Junkee Media publishes the eponymous Junkee, as well as music websites FasterLouder and InTheMix. All these titles carry native advertising, but its portfolio also includes two websites entirely funded by brands. Lifestyle website The Cusp is funded by Westpac, while travel website AWOL is entirely paid for by Qantas.

“Native advertising is increasing in importance every year in Australia,” Brendon Cook, the CEO of oOh Media, said in the announcement.

“This reflects trends in the US, where native advertising is growing at 17% per annum.

“The acquisition of Junkee Media was a natural next step for oOh! as it is a clear market leader and has sent the benchmark for native content engagement in a mobile and social world.”

Cook later told The Australian Financial Review the company was interested in using some of Junkee’s snappier content on its display screens “You can’t just have digital screens playing ads, you’ve got to create bespoke content,” he said.

According to PwC’s recently released Media and Entertainment Outlook, out-of-home advertising (billboards, street furniture like bus shelters, transit advertising, etc) had the strongest growth of any traditional advertising medium in 2015 (5.3%). The outdoor media company has money to spend and is putting it into content (it already owns several other youth websites, though none with the reach or brand recognition of Junkee’s stable).

“It’s a bold move,” said Ben Shepherd, the head of strategy and innovation at media agency OMD. He was the commercial director of Sound Alliance, which turned into Junkee Media, from 2010 to 2012. “The outdoor segment is buoyant at the moment with strong revenue growth, so [oOh] needs to use this extra cash flow to find future growth.”

[Instagram it. Hashtag it. Save the world.]

Sound Alliance changed rapidly with the launch of Junkee three years ago. In a highly crowded field of youth-focused pop culture websites, Junkee carved out a niche through covering culture with an eye to being, as CEO Neil Ackland put it, “smart, ballsy or funny”. It grew its audience rapidly, helped along by tapping the networks of many of Australia’s best young writers. Its traffic relied on a mix of short, snappy takes on things generated elsewhere and long-form or introspective pieces, some of which were funded by advertisers. In two years native content across Junkee and other websites in the stable was responsible for half the company’s revenue. Sound Alliance changed its name to Junkee Media last year to signal the shift and offloaded some websites that didn’t easily fit into its native advertising strategy, such as gay and lesbian title SameSame (which was sold to Evo Media).

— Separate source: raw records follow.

(** * Saidika: the emotion classifier, the reply selector and the views of [app.py]

    The development embeds the decision procedures of the chat application
    and the views around them:

    - [detect_emotion] (app.py, lines 21-42), the keyword classifier;
    - the body of the POST branch of [chat] (app.py, lines 153-201), which
      picks the bot reply and stores an [Alert] row for a crisis message;
    - the views [root], [register], [login], [logout], [home], [chat],
      [tracker], [advisor], [therapist] and [report] with the decorator
      [login_required], over the four tables of models.py, and the
      application as a transition system on sessions and database.

    A Python [str] is modelled as what it is, a sequence of Unicode code
    points: the type [string] of this file, with a code point where the
    Standard Library's strings have a byte.  A literal between double
    quotes is read as UTF-8 and stands for the sequence of its code
    points.  [w in text] is the test for a contiguous subsequence.

    [str.lower] and [str.strip] are modelled as CPython computes them: the
    full lowercase mapping of each code point, the capital sigma by the
    Final_Sigma rule, and the white space of [str.isspace].  The mappings
    and the character properties are those of the Unicode Character
    Database 14.0, which CPython 3.11 carries, written out in [Unicode].

    Each table of the database is the list of its rows in insertion order,
    which is the order of their ids; a new user gets the id SQLite gives,
    one above the largest in use; [flask_bcrypt] is an interface with two
    operations that may raise; the session is the record of the two keys
    the code uses, held per browser; the clock readings are arguments. *)

From Stdlib Require Import List Bool ZArith NArith Lia.
From Stdlib.Strings Require Import Byte.
Import ListNotations.

Local Open Scope list_scope.

(** ** Strings of code points *)

Module String.

Inductive string : Set :=
| EmptyString : string
| String (c : N) (s : string) : string.

(** [s1 + s2] *)
Fixpoint append (s1 s2 : string) : string :=
  match s1 with
  | EmptyString => s2
  | String c s1' => String c (append s1' s2)
  end.

(** [s1 == s2] *)
Fixpoint eqb (s1 s2 : string) : bool :=
  match s1, s2 with
  | EmptyString, EmptyString => true
  | String c1 s1', String c2 s2' => N.eqb c1 c2 && eqb s1' s2'
  | _, _ => false
  end.

(** [len(s)] *)
Fixpoint length (s : string) : nat :=
  match s with
  | EmptyString => O
  | String _ s' => S (length s')
  end.

Fixpoint of_list (l : list N) : string :=
  match l with
  | [] => EmptyString
  | c :: l' => String c (of_list l')
  end.

(** Reading a literal: its bytes, decoded as UTF-8. *)
Fixpoint utf8_decode (fuel : nat) (bs : list byte) : string :=
  match fuel with
  | O => EmptyString
  | S fuel =>
      match bs with
      | [] => EmptyString
      | b :: r =>
          let n := Byte.to_N b in
          if (n <? 128)%N then String n (utf8_decode fuel r)
          else if (n <? 224)%N then
            match r with
            | b1 :: r' =>
                String ((n - 192) * 64 + (Byte.to_N b1 - 128))%N
                       (utf8_decode fuel r')
            | _ => String n EmptyString
            end
          else if (n <? 240)%N then
            match r with
            | b1 :: b2 :: r' =>
                String ((n - 224) * 4096 + (Byte.to_N b1 - 128) * 64
                        + (Byte.to_N b2 - 128))%N
                       (utf8_decode fuel r')
            | _ => String n EmptyString
            end
          else
            match r with
            | b1 :: b2 :: b3 :: r' =>
                String ((n - 240) * 262144 + (Byte.to_N b1 - 128) * 4096
                        + (Byte.to_N b2 - 128) * 64 + (Byte.to_N b3 - 128))%N
                       (utf8_decode fuel r')
            | _ => String n EmptyString
            end
      end
  end.

Definition of_bytes (bs : list byte) : string :=
  utf8_decode (List.length bs) bs.

(** Printing a literal: its code points, encoded as UTF-8. *)
Definition to_byte (n : N) : byte :=
  match Byte.of_N n with
  | Some b => b
  | None => Byte.x3f
  end.

Fixpoint to_bytes (s : string) : list byte :=
  match s with
  | EmptyString => []
  | String c r =>
      (if (c <? 128)%N then [to_byte c]
       else if (c <? 2048)%N then
         [to_byte (192 + c / 64); to_byte (128 + c mod 64)]
       else if (c <? 65536)%N then
         [to_byte (224 + c / 4096); to_byte (128 + (c / 64) mod 64);
          to_byte (128 + c mod 64)]
       else
         [to_byte (240 + c / 262144); to_byte (128 + (c / 4096) mod 64);
          to_byte (128 + (c / 64) mod 64); to_byte (128 + c mod 64)])%N
      ++ to_bytes r
  end.

Declare Scope string_scope.
Delimit Scope string_scope with string.
Bind Scope string_scope with string.
String Notation string of_bytes to_bytes : string_scope.
Notation "s1 ++ s2" := (append s1 s2) : string_scope.

End String.

Import String.

Local Open Scope string_scope.

(** ** The Unicode Character Database, version 14.0 *)

Module Unicode.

Shepherd says while the company always had fairly diversified revenue streams — it had a ticketing business, ran events and had an experiential advertising agency attached to the business — it did spot the challenges in the display advertising market and “took proactive steps to hedge against the lowering of CPMs [cost per thousand impressions, a standard way of quoting ad prices online] and reduced yield the medium faced”.

In late 2014, Junkee content director Tim Duggan said if the company hadn’t jumped on native advertising, “we probably wouldn’t be here”. While native advertising was developed oversees, no other local media company jumped into it as early or as wholeheartedly as Junkee Media. “Brands tend to be more open to experimentation on youth campaigns,” CEO Neil Ackland told Crikey in 2014“It’s not been that difficult to get interest from brands and media agencies around what we’re doing.”

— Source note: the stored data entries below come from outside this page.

Lemma explode_segment_iff s id p t v t' w x :
  explode_segment s id p t = Some (v, t') →
  x ∈ adj (graph t') w ↔
  x ∈ adj (graph t) w ∨ segment_entry s (nodes t) p (edges t) w x.
Proof.
  unfold explode_segment, segment_entry. intros H.
  destruct (link2 s _ _ _) as [g1|] eqn:H1; simplify_eq/=.
  destruct (link2 _ p.1 _ _) as [g2|] eqn:H2; simplify_eq/=.
  destruct (link2 _ p.2 _ _) as [g3|] eqn:H3; simplify_eq/=.
  rewrite (link2_iff _ _ _ _ _ _ _ H3), (link2_iff _ _ _ _ _ _ _ H2),
    (link2_iff _ _ _ _ _ _ _ H1), adj_grow.
  tauto.
Qed.

Lemma explode_iff s id segs made t made' t' w x :
  explode s id segs made t = Some (made', t') →
  x ∈ adj (graph t') w ↔
  x ∈ adj (graph t) w ∨
  ∃ i p, segs !! i = Some p ∧
         segment_entry s (nodes t + i) p (edges t) w x.
Proof.
  revert made t. induction segs as [|p segs IH]; intros made t H;
    simplify_eq/=.
  - split; [by left|]. by intros [?|(i & q & ? & _)].
  - destruct (explode_segment s id p t) as [[v t1]|] eqn:H1; simplify_eq/=.
    rewrite (IH _ _ H), (explode_segment_iff _ _ _ _ _ _ _ _ H1).
    apply explode_segment_spec in H1
      as (_ & -> & _ & _ & _ & -> & _).
    split.
    + intros [[?|?]|(i & q & Hq & Hs)]; [by left| |].
      * right. exists 0, p. by rewrite Nat.add_0_r.
      * right. exists (S i), q. split; [done|].
        by replace (nodes t + S i) with (S (nodes t) + i) by lia.
    + intros [?|([|i] & q & Hq & Hs)]; [by left; left| |].
      * simplify_eq/=. rewrite Nat.add_0_r in Hs. left. by right.
      * right. exists i, q. split; [done|].
        by replace (S (nodes t) + i) with (nodes t + S i) by lia.
Qed.

(** [designate] taken apart: the vertex part, then one of the three cases
    of the edge part. *)
Lemma designate_cases s id t t' :
  designate s id t = Some t' →
  ∃ g1,
    (match idx t !! id with
     | Some v => link2 s v (edges t) (graph t) = Some g1
     | None => g1 = graph t
     end) ∧
    match edgeidx t !! id with
    | None => t' = set_graph g1 t
    | Some e =>
        match badedge t !! e with
        | None => False
        | Some true =>
            ∃ g2, wire_all s (edges t) (substitutes t e) g1 = Some g2 ∧
                  t' = {| graph := g2; name := name t;
                          edgename := edgename t; badedge := badedge t;
                          nodes := nodes t; edges := edges t;
                          controllers := controllers t;
                          edgenodes := edgenodes t; idx := idx t;
                          edgeidx := edgeidx t;
                          edgevtx := <[e := substitutes t e]> (edgevtx t) |}
        | Some false =>
            ∃ segs made t3,
              edgenodes t !! e = Some segs ∧
              explode s id segs (substitutes t e)
                {| graph := g1; name := name t; edgename := edgename t;
                   badedge := <[e := true]> (badedge t); nodes := nodes t;
                   edges := edges t; controllers := controllers t;
                   edgenodes := edgenodes t; idx := idx t;
                   edgeidx := edgeidx t; edgevtx := edgevtx t |}
                = Some (made, t3) ∧
              t' = {| graph := graph t3; name := name t3;
                      edgename := edgename t3; badedge := badedge t3;
                      nodes := nodes t3; edges := edges t3;
                      controllers := controllers t3;
                      edgenodes := edgenodes t3; idx := idx t3;
                      edgeidx := edgeidx t3;
                      edgevtx := <[e := made]> (edgevtx t3) |}
        end
    end.
Proof.
  unfold designate, substitutes. intros H.
  destruct (match idx t !! id with Some _ => _ | None => _ end)
    as [t1|] eqn:H1; simplify_eq/=.
  assert (∃ g1, t1 = set_graph g1 t ∧
                match idx t !! id with
                | Some v => link2 s v (edges t) (graph t) = Some g1
                | None => g1 = graph t
                end) as (g1 & -> & Hg1).
  { destruct (idx t !! id) as [v|]; simplify_eq/=.
    - destruct (link2 _ _ _ _) as [g|] eqn:Hl; simplify_eq/=. by exists g.
    - exists (graph t1). split; [by destruct t1|done]. }
  clear H1. exists g1. split; [done|]. simpl in H.
  destruct (edgeidx t !! id) as [e|]; simplify_eq/=; [|done].
  destruct (badedge t !! e) as [[]|]; simplify_eq/=.
  - destruct (wire_all _ _ _ _) as [g2|] eqn:Hw; simplify_eq/=. by exists g2.
  - destruct (edgenodes t !! e) as [segs|]; simplify_eq/=.
    destruct (explode _ _ _ _ _) as [[made t3]|] eqn:Hx; simplify_eq/=.
    by exists segs, made, t3.
Qed.

Lemma designate_entries s id t t' w x :
  designate s id t = Some t' → x ∈ adj (graph t) w → x ∈ adj (graph t') w.
Proof.
  intros (g1 & Hg1 & H)%designate_cases Hx.
  assert (x ∈ adj g1 w) as Hx1.
  { destruct (idx t !! id) as [v|]; [|by subst].
    by eapply link2_grows. }
  destruct (edgeidx t !! id) as [e|]; [|by subst].
  destruct (badedge t !! e) as [[]|]; [| |done].
  - destruct H as (g2 & Hw & ->). simpl.
    apply (wire_all_iff _ _ _ _ _ _ _ Hw). by left.
  - destruct H as (segs & made & t3 & _ & Hx3 & ->). simpl.
    apply (explode_iff _ _ _ _ _ _ _ _ _ Hx3). by left.
Qed.

Lemma designate_names s id t t' :
  designate s id t = Some t' →
  ∃ k, name t' = name t ++ replicate k id ∧ nodes t' = nodes t + k.
Proof.
  intros (g1 & Hg1 & H)%designate_cases.
  destruct (edgeidx t !! id) as [e|].
  - destruct (badedge t !! e) as [[]|]; [| |done].
    + destruct H as (g2 & _ & ->). exists 0. simpl.
      by rewrite app_nil_r, Nat.add_0_r.
    + destruct H as (segs & made & t3 & _ & Hx & ->).
      apply explode_spec in Hx as (_ & Hn & Hname & _). simpl in *.
      by exists (length segs).
  - subst t'. exists 0. simpl. by rewrite app_nil_r, Nat.add_0_r.
Qed.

[No cynicism, plenty of branding as Australia’s bright young things network]

Since then, several global media companies with a focus on native content have cemented their presence in Australia. Shepherd says Junkee succeeded in crowded market through “a strong local lens and a locally focused team and board”.

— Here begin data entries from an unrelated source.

(** * AnyListDB: ownership-scoped services, role gate and credential checks

    A shallow embedding of the NestJS services of the AnyList GraphQL
    backend (users, auth, items, lists, list items) together with the
    properties stated about them.

    Conventions of the embedding:
    - a table with a uuid primary key is a finite map [gmap string row]
      from the key to the row; where the code reads many rows
      ([getMany]) the rows come in the order of [map_to_list], which is
      fixed for one snapshot of the table;
    - a service method that only reads takes the table and returns a
      [Result]; a method that writes returns the new table paired with
      its [Result], and leaves the table untouched when it throws;
    - a thrown exception is the [inl] of the result, a resolved promise
      the [inr];
    - the items and lists services hand the id they are called with to
      a query on the uuid primary key: the server reads the text as a
      uuid ([Sql.uuid_in]), the query fails when it cannot, and two
      texts that read as the same uuid name the same row.  Tables are
      keyed by the canonical text the server prints for a uuid; the ids
      given to the users and list-item services stand for uuids already
      read;
    - strings are byte strings; [toLowerCase] and SQL [LOWER] are given
      on ASCII text, where both fold the letters A-Z and nothing else;
      the statements about searching are restricted to ASCII names and
      terms. *)

From Stdlib Require Import Ascii ZArith.
From stdpp Require Import gmap strings list fin_maps.

(** ** JavaScript values the services branch on *)

Module Js.

(** [if (s)] and [s && ...] on a string: only the empty string is falsy. *)
Definition truthy_str (s : string) : bool :=
  match s with EmptyString => false | String _ _ => true end.

(** A promise that has not been awaited.  It is an object, so it is
    truthy whatever it is going to resolve to. *)
Inductive Promise (A : Type) : Type :=
| resolves (value : A).
Arguments resolves {A} value.

Definition truthy_promise {A : Type} (p : Promise A) : bool := true.

(** [await p], and also what an [async] function returning [p] resolves to. *)
Definition await {A : Type} (p : Promise A) : A :=
  match p with resolves v => v end.

(** [Array.prototype.join] *)
Fixpoint join (sep : string) (xs : list string) : string :=
  match xs with
  | [] => ""
  | [x] => x
  | x :: rest => x +:+ sep +:+ join sep rest
  end.

Definition is_prefix (p s : string) : bool := String.prefix p s.

Fixpoint drop_chars (n : nat) (s : string) : string :=
  match n, s with
  | S n', String _ s' => drop_chars n' s'
  | _, _ => s
  end.

(** [s.replace(pat, rep)] with a string pattern: the first occurrence only. *)
Fixpoint replace (pat rep s : string) : string :=
  if is_prefix pat s then rep +:+ drop_chars (String.length pat) s
  else match s with
       | EmptyString => EmptyString
       | String c s' => String c (replace pat rep s')
       end.

(** the text is ASCII: every byte is below 128 *)
Fixpoint is_ascii (s : string) : bool :=
  match s with
  | EmptyString => true
  | String c s' => (nat_of_ascii c <? 128)%nat && is_ascii s'
  end.

(** the lower-case form of one ASCII character *)
Definition lower_char (c : ascii) : ascii :=
  let n := nat_of_ascii c in
  if (65 <=? n)%nat && (n <=? 90)%nat then ascii_of_nat (n + 32) else c.

(** [String.prototype.toLowerCase] on ASCII text.  Outside ASCII the
    JavaScript function follows the Unicode case mappings, which this
    byte-wise definition does not; it is only relied on for strings
    that satisfy [is_ascii]. *)
Fixpoint toLowerCase (s : string) : string :=
  match s with
  | EmptyString => EmptyString
  | String c s' => String (lower_char c) (toLowerCase s')
  end.

End Js.

(** ** Exceptions thrown by the services *)

Module Nest.

Inductive Exception : Type :=
| NotFoundException (message : string)
| BadRequestException (message : string)
| UnauthorizedException (message : string)
| ForbiddenException (message : string)
| InternalServerErrorException (message : string)
(** the error object of the database driver, as TypeORM rethrows it; it
    is not an [HttpException] *)
| QueryFailedError (code detail : string)
(** TypeORM's error of [findOneByOrFail] when no row matches *)
| EntityNotFoundError
(** a plain JavaScript [Error] *)
| JsError (message : string).

(** [error instanceof HttpException] *)
Definition isHttpException (e : Exception) : bool :=
  match e with
  | QueryFailedError _ _ | EntityNotFoundError | JsError _ => false
  | _ => true
  end.

Definition Result (A : Type) : Type := (Exception + A)%type.

Definition throw {A : Type} (e : Exception) : Result A := inl e.
Definition ret {A : Type} (a : A) : Result A := inr a.

#[global] Instance result_bind : MBind Result :=
  fun A B k r => match r with inl e => inl e | inr a => k a end.

End Nest.
Export Nest.

(** ** Roles *)

Module ValidRoles.

Inductive t : Type := admin | user | superUser.

(** the string value of each enum member *)
Definition value (r : t) : string :=
  match r with
  | admin => "admin"
  | user => "user"
  | superUser => "superUser"
  end.

End ValidRoles.

(** ** Entities *)

Module User.

(** Modelled from the spec: the User entity (users/entities/user.entity.ts)
    is not among the sources.  Its fields are the ones the spec lists and
    the services touch: identifier, full name, email, password, role set,
    active flag and the "last updated by" relation.  [password] is
    optional because [validateUser] deletes the property from the object
    it returns; a stored row always has it.  The lazy [lastUpdatedBy]
    relation is kept as the identifier of the user it points to. *)
Record t : Type := mk {
  id : string;
  fullName : string;
  email : string;
  password : option string;
  roles : list string;
  isActive : bool;
  lastUpdatedBy : option string
}.

End User.

(** ** The role gate: the [CurrentUser] parameter decorator *)

Module CurrentUserDecorator.

(** [roles.includes(role as ValidRoles)] *)
Definition includes (roles : list ValidRoles.t) (role : string) : bool :=
  existsb (fun q => String.eqb (ValidRoles.value q) role) roles.

(** the [for (const role of user.roles)] loop, returning at the first hit *)
Fixpoint for_roles (roles : list ValidRoles.t) (user : User.t)
    (userRoles : list string) : option User.t :=
  match userRoles with
  | [] => None
  | role :: rest =>
      if includes roles role then Some user else for_roles roles user rest
  end.

(** [data] is the decorator argument ([undefined] when the decorator is
    used as [@CurrentUser()]); [reqUser] is [ctx.getContext().req.user]. *)
Definition CurrentUser (data : option (list ValidRoles.t))
    (reqUser : option User.t) : Result User.t :=
  let roles := default [] data in
  match reqUser with
  | None =>
      throw (InternalServerErrorException
        "No user inside the request - make sure that we used the AuthGuard")
  | Some user =>
      if (length roles =? 0)%nat then ret user
      else match for_roles roles user (User.roles user) with
           | Some u => ret u
           | None =>
               throw (ForbiddenException
                 ("User " +:+ User.fullName user +:+ " need a valid role ["
                  +:+ Js.join "," (ValidRoles.value <$> roles) +:+ "]"))
           end
  end.

End CurrentUserDecorator.
Export CurrentUserDecorator.

(** ** The SQL the storage layer evaluates *)

Module Sql.

(** [s LIKE p] as PostgreSQL evaluates it: [%] matches any run of
    characters, [_] any single character, and a backslash makes the
    next pattern character literal.  A pattern ending in a lone
    backslash is rejected by the server; the services only build
    patterns that end in [%], for which [ends_in_escape] below is
    false, so that case never arises and is given [false] here. *)
Fixpoint like (p : string) : string -> bool :=
  match p with
  | EmptyString =>
      fun s => match s with EmptyString => true | String _ _ => false end
  | String c p' =>
      if Ascii.eqb c "%" then
        fix any (s : string) : bool :=
          like p' s
          || match s with EmptyString => false | String _ s' => any s' end
      else if Ascii.eqb c "_" then
        fun s => match s with EmptyString => false | String _ s' => like p' s' end
      else if Ascii.eqb c "\" then
        match p' with
        | EmptyString => fun _ => false
        | String d p'' =>
            fun s => match s with
                     | EmptyString => false
                     | String x s' => Ascii.eqb x d && like p'' s'
                     end
        end
      else
        fun s => match s with
                 | EmptyString => false
                 | String x s' => Ascii.eqb x c && like p' s'
                 end
  end.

Junkee‘s model was based on the local market, not something developed in the US and ported to Australia,” he notes. “They are easier to work with than the other players in the space. Junkee wasn’t the first to do what they do but they merchandised it well and more importantly, executed well.”

Staff were briefed on the sale last week, and have been told no big changes to their day-to-day roles are expected from the sale. Junkee Media’s management team are staying on board, and the team is remaining in their current Surry Hills office in Sydney.